(** C7, amended: when the first ready line the wait loop reads before its
    deadline has, between its first [localhost:] and the next one (or the
    end of the line), the text [3001] and nothing but whitespace around
    it, [start_dev_server] logs the lines read, waits two seconds, reports
    port 3001 and, when browser opening is on, asks for exactly
    [http://localhost:3001]. *)
Theorem port_3001_is_reported
        (cfg : Config) (w : World) (dir : string) (p : Proc)
        (before after : list string) (line piece : string) :
  w_launch w (dev_cmd dir) = Launched p ->
  firstn (w_dev_window w) (Text.readlines (p_stdout p))
  = (before ++ line :: after)%list ->
  Forall (fun l => is_ready_line l = false) before ->
  is_ready_line line = true ->
  nth_error (Text.split "localhost:" line) 1 = Some piece ->
  Text.strip piece = "3001" ->
  start_dev_server cfg w dir =
  (([ELog "Starting development server..."; ESpawn (dev_cmd dir)]
      ++ map (fun l => ELog (Text.strip l)) (before ++ [line])
      ++ [ESleep 2; ELog "Development server is ready on port 3001!"]
      ++ (if open_browser cfg
          then [ELog "Opening in browser at port 3001...";
                EBrowser "http://localhost:3001"]
          else []))%list,
   inr tt).
Proof.
  intros HL Hwin Hnot Hready Hpiece Hstrip.
  assert (Hport : parse_port w line = ([], inr 3001%Z)).
  { unfold parse_port. rewrite Hpiece, Hstrip. reflexivity. }
  exact (start_dev_server_ready cfg w dir p before after line 3001
           HL Hwin Hnot Hready Hport).
Qed.

Lemma port_3001_is_reported_witness :
  browser_requests
    (trace (start_dev_server sample_config sample_world "/tmp/app"))
  = ["http://localhost:3001"].
Proof.
  rewrite (port_3001_is_reported
             sample_config sample_world "/tmp/app"
             (mkProc ("> dev" ++ LF ++ "   - Local:        http://localhost:3001"
                        ++ LF ++ "more" ++ LF) "" 0)
             ["> dev" ++ LF]
             ["more" ++ LF]
             ("   - Local:        http://localhost:3001" ++ LF)
             ("3001" ++ LF));
    [reflexivity | reflexivity | reflexivity | repeat constructor
     | reflexivity | reflexivity | reflexivity].
Defined.
(** When [read_number] sets the error: after the optional '?', the input
    begins neither with a decimal digit nor with a run of hex digits,
    possibly empty, followed by '@'. *)
Lemma read_number_error_condition d :
  error d = "" ->
  exists a d',
    read_number d = Done (a, d') /\
    (error d' = bad_number <->
     let s := if startswith (input d) "?" then drop 1 (input d)
              else input d in
     starts_with_digit s = false /\
     forall hs rest, all_hex hs = true -> s <> hs ++ String "@" rest).
Proof.
  intros E. unfold read_number. unfold bind at 1. rewrite consume_run.
  set (s := if startswith (input d) "?" then drop 1 (input d) else input d).
  assert (K : forall neg d0, input d0 = s -> error d0 = "" ->
    exists a d',
      (s0 <- gets input ;;
       if starts_with_digit s0
       then trim 1 ;;;
            ret (if neg : bool then - (front_digit s0 + 1)
                 else front_digit s0 + 1)
       else match scan_number s0 0 0 with
            | Some (i, ret_) =>
                trim (i + 1) ;;;
                ret (if neg : bool then wrap32 (- ret_) else ret_)
            | None => fail bad_number ;;; ret 0
            end) d0 = Done (a, d') /\
      (error d' = bad_number <->
       starts_with_digit s = false /\
       forall hs rest, all_hex hs = true -> s <> hs ++ String "@" rest)).
  { intros neg d0 Hin E0. run. rewrite Hin.
    destruct (starts_with_digit s) eqn:Hd.
    - do 2 eexists. split; [reflexivity|]. cbn [error set_input].
      rewrite E0. split; [discriminate|]. intros [F _]. discriminate F.
    - destruct (scan_number s 0 0) as [[i v]|] eqn:Hs.
      + do 2 eexists. split; [reflexivity|]. cbn [error set_input].
        rewrite E0. split; [discriminate|]. intros [_ F]. exfalso.
        apply scan_number_inv in Hs as (hs & rest & Hsp & Hall & _).
        exact (F hs rest Hall Hsp).
      + do 2 eexists. split; [reflexivity|]. cbn [error set_error].
        split; [|reflexivity]. intros _. split; [reflexivity|].
        intros hs rest Hall Hsp.
        destruct (scan_number_some hs rest 0 0 Hall) as [v Hv].
        rewrite <- Hsp in Hv. congruence. }
  subst s. destruct (startswith (input d) "?").
  - apply (K true); [reflexivity|assumption].
  - apply (K false); [reflexivity|assumption].
Qed.

(** ** Evaluation at concrete symbols *)

Lemma demangle_enough n s r :
  demangle cs n s = Done r -> forall k, demangle cs (n + k) s = Done r.
Proof.
  intros H k. pose proof (demangle_mono n (n + k) s ltac:(lia)) as R.
  unfold refines in R. rewrite H in R. apply R. discriminate.
Qed.

Lemma demangle_overrun n s :
  demangle cs n s = PoolOverrun -> forall k, demangle cs (n + k) s = PoolOverrun.
Proof.
  intros H k. pose proof (demangle_mono n (n + k) s ltac:(lia)) as R.
  unfold refines in R. rewrite H in R. apply R. discriminate.
Qed.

============

**Try it:**
Return, in full, every line of these entries that holds "Hall".

**Output below:**
        apply scan_number_inv in Hs as (hs & rest & Hsp & Hall & _).
        exact (F hs rest Hall Hsp).
        intros hs rest Hall Hsp.
        destruct (scan_number_some hs rest 0 0 Hall) as [v Hv].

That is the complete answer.